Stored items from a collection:
- Opening Delimiter -
Lemma entry_tag ob ib cp ords i e : cache_ok ob ib cp ords → e ∈ set_entries cp ords i →
  0 ≤ e_tag e < 2 ^ (32 - (ob + ib)) ∧ (i < Z.to_nat (2 ^ ib))%nat.
Proof.
  intros Hc. unfold set_entries. destruct (sets cp !! i) as [s|] eqn:Hs; [|by intros ?%elem_of_nil].
  destruct (ords !! i) as [order|] eqn:Ho; [|by intros ?%elem_of_nil].
  intros (b & Hb & He)%list_elem_of_omap. apply fmap_Some in He as (blk & Hblk & ->).
  rewrite <- (ck_len _ _ _ _ Hc). split; [|by eapply lookup_lt_Some].
  rewrite <- (cf_tag_shift _ _ _ (ck_conf _ _ _ _ Hc)).
  exact (so_tags _ _ _ (ck_sets _ _ _ _ Hc i s order Hs Ho) b blk Hblk).
Qed.

(** What a cache asks of the function that serves its misses, with respect to a property of
    the next level. *)
Record serves {W : Type} (P : W → Prop) (id : cache_id) (bs : Z)
    (fn : mem_cmd → Z → Z → cache_blk_t → Z → W → Z * (option (list Z) * list Z) * W) : Prop := {
  sv_ok : handler_ok fn;
  sv_read a blk t w l c w' : P w → in_range a → a mod bs = 0 →
    (is_tlb id = true → user_data blk ≠ None) → fn Read a bs blk t w = (l, c, w') →
    P w' ∧ (is_tlb id = true → c.1 ≠ None);
  sv_write a blk t w l c w' : read_only id = false → P w → in_range a → a mod bs = 0 →
    fn Write a bs blk t w = (l, c, w') → P w'
}.

Section Fine.
Context {W : Type} (P : W → Prop).
Context (fn : mem_cmd → Z → Z → cache_blk_t → Z → W → Z * (option (list Z) * list Z) * W).
Context (rnd : W → Z * W) (rnd_P : ∀ w, P w → P (rnd w).2).

Lemma hit_entry_fine id cf i cmd addr nbytes p e :
  entry_fine id cf i e → (cmd = Write → read_only id = false) →
  entry_fine id cf i (hit_entry cf cmd addr nbytes p e).
Proof.
  intros [Hu Hv] Hw. split; [exact Hu|].
  unfold e_valid, e_dirty in *. cbn [e_tag e_status hit_entry]. destruct (decide (cmd = Write)) as [Hc|Hc].
  - rewrite (bool_decide_true (cmd = Write)), valid_dirty, (Hw Hc) by done. intros H. by split; [apply Hv|].
  - by rewrite (bool_decide_false (cmd = Write)) by done.
Qed.

Lemma miss_entry_fine id ob ib cf cmd addr nbytes r p c :
  conf_ok cf ob ib → ob ≤ 22 → in_range addr → (cmd = Write → read_only id = false) →
  (is_tlb id = true → c.1 ≠ None) →
  entry_fine id cf (Z.to_nat (CACHE_SET cf addr)) (miss_entry cf cmd addr nbytes r p c).
Proof.
  intros Hcf Hob Hr Hw Hu. assert (0 ≤ addr < 2 ^ 32) as Ha by (unfold in_range, low_addr, high_addr in Hr; lia).
  split; [exact Hu|]. intros _. pose proof (set_range _ _ _ Hcf addr (proj1 Ha)). rewrite Z2Nat.id by lia.
  cbn [miss_entry e_tag]. rewrite (mk_baddr_tag_set _ _ _ Hcf) by done.
  split; [by apply (block_base cf ob ib addr)|]. intros Hro. unfold e_dirty, miss_entry. cbn [e_status].
  destruct (decide (cmd = Write)) as [Hc|Hc]; [by rewrite (Hw Hc) in Hro|by rewrite (bool_decide_false (cmd = Write))].
Qed.

(** The write-back of a victim. *)
Lemma written_back_fine id cp ob ib ords addr victim w w2 ud :
  serves P id (bsize (conf cp)) fn → cache_ok ob ib cp ords → 0 ≤ addr →
  victim ∈ set_entries cp ords (Z.to_nat (CACHE_SET (conf cp) addr)) →
  entry_fine id (conf cp) (Z.to_nat (CACHE_SET (conf cp) addr)) victim →
  written_back fn (conf cp) (CACHE_SET (conf cp) addr) victim w w2 ud →
  P w → P w2 ∧ (is_tlb id = true → ud ≠ None).
Proof.
  intros Hsv Hc Ha Hin [Hu Hv] Hwb HP. unfold written_back in Hwb. pose proof (ck_conf _ _ _ _ Hc) as Hcf.
  destruct (e_valid victim) eqn:Hval; [|by destruct Hwb as [-> ->]].
  destruct (e_dirty victim) eqn:Hd; [|by destruct Hwb as [-> ->]]. destruct Hwb as (blk & t & l & c & _ & _ & Hf).
  destruct (Hv eq_refl) as [Hr Hro]. destruct (entry_tag _ _ _ _ _ _ Hc Hin) as [Ht _].
  pose proof (set_range _ _ _ Hcf addr Ha) as Hs. rewrite Z2Nat.id in Hr by lia.
  assert (read_only id = false) as Hro' by (destruct (read_only id); [by specialize (Hro eq_refl)|done]).
  split; [|destruct id; done]. eapply (sv_write _ _ _ _ Hsv); [done|done|exact Hr| |exact Hf].
  rewrite (mk_baddr_eq _ _ _ Hcf), (cf_bsize _ _ _ Hcf) by done. by apply Z.mod_mul; pose proof (cf_ob _ _ _ Hcf); lia.
Qed.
- Closing Delimiter -
*Task to carry out*.
A verbatim transcription is needed of the lines above, starting at the line with "sv_read a blk" and ending at the line with "unfold e_valid, e_dirty", both included, and of nothing else.

*Response to the exercise*.
  sv_read a blk t w l c w' : P w → in_range a → a mod bs = 0 →
    (is_tlb id = true → user_data blk ≠ None) → fn Read a bs blk t w = (l, c, w') →
    P w' ∧ (is_tlb id = true → c.1 ≠ None);
  sv_write a blk t w l c w' : read_only id = false → P w → in_range a → a mod bs = 0 →
    fn Write a bs blk t w = (l, c, w') → P w'
}.

Section Fine.
Context {W : Type} (P : W → Prop).
Context (fn : mem_cmd → Z → Z → cache_blk_t → Z → W → Z * (option (list Z) * list Z) * W).
Context (rnd : W → Z * W) (rnd_P : ∀ w, P w → P (rnd w).2).

Lemma hit_entry_fine id cf i cmd addr nbytes p e :
  entry_fine id cf i e → (cmd = Write → read_only id = false) →
  entry_fine id cf i (hit_entry cf cmd addr nbytes p e).
Proof.
  intros [Hu Hv] Hw. split; [exact Hu|].
  unfold e_valid, e_dirty in *. cbn [e_tag e_status hit_entry]. destruct (decide (cmd = Write)) as [Hc|Hc].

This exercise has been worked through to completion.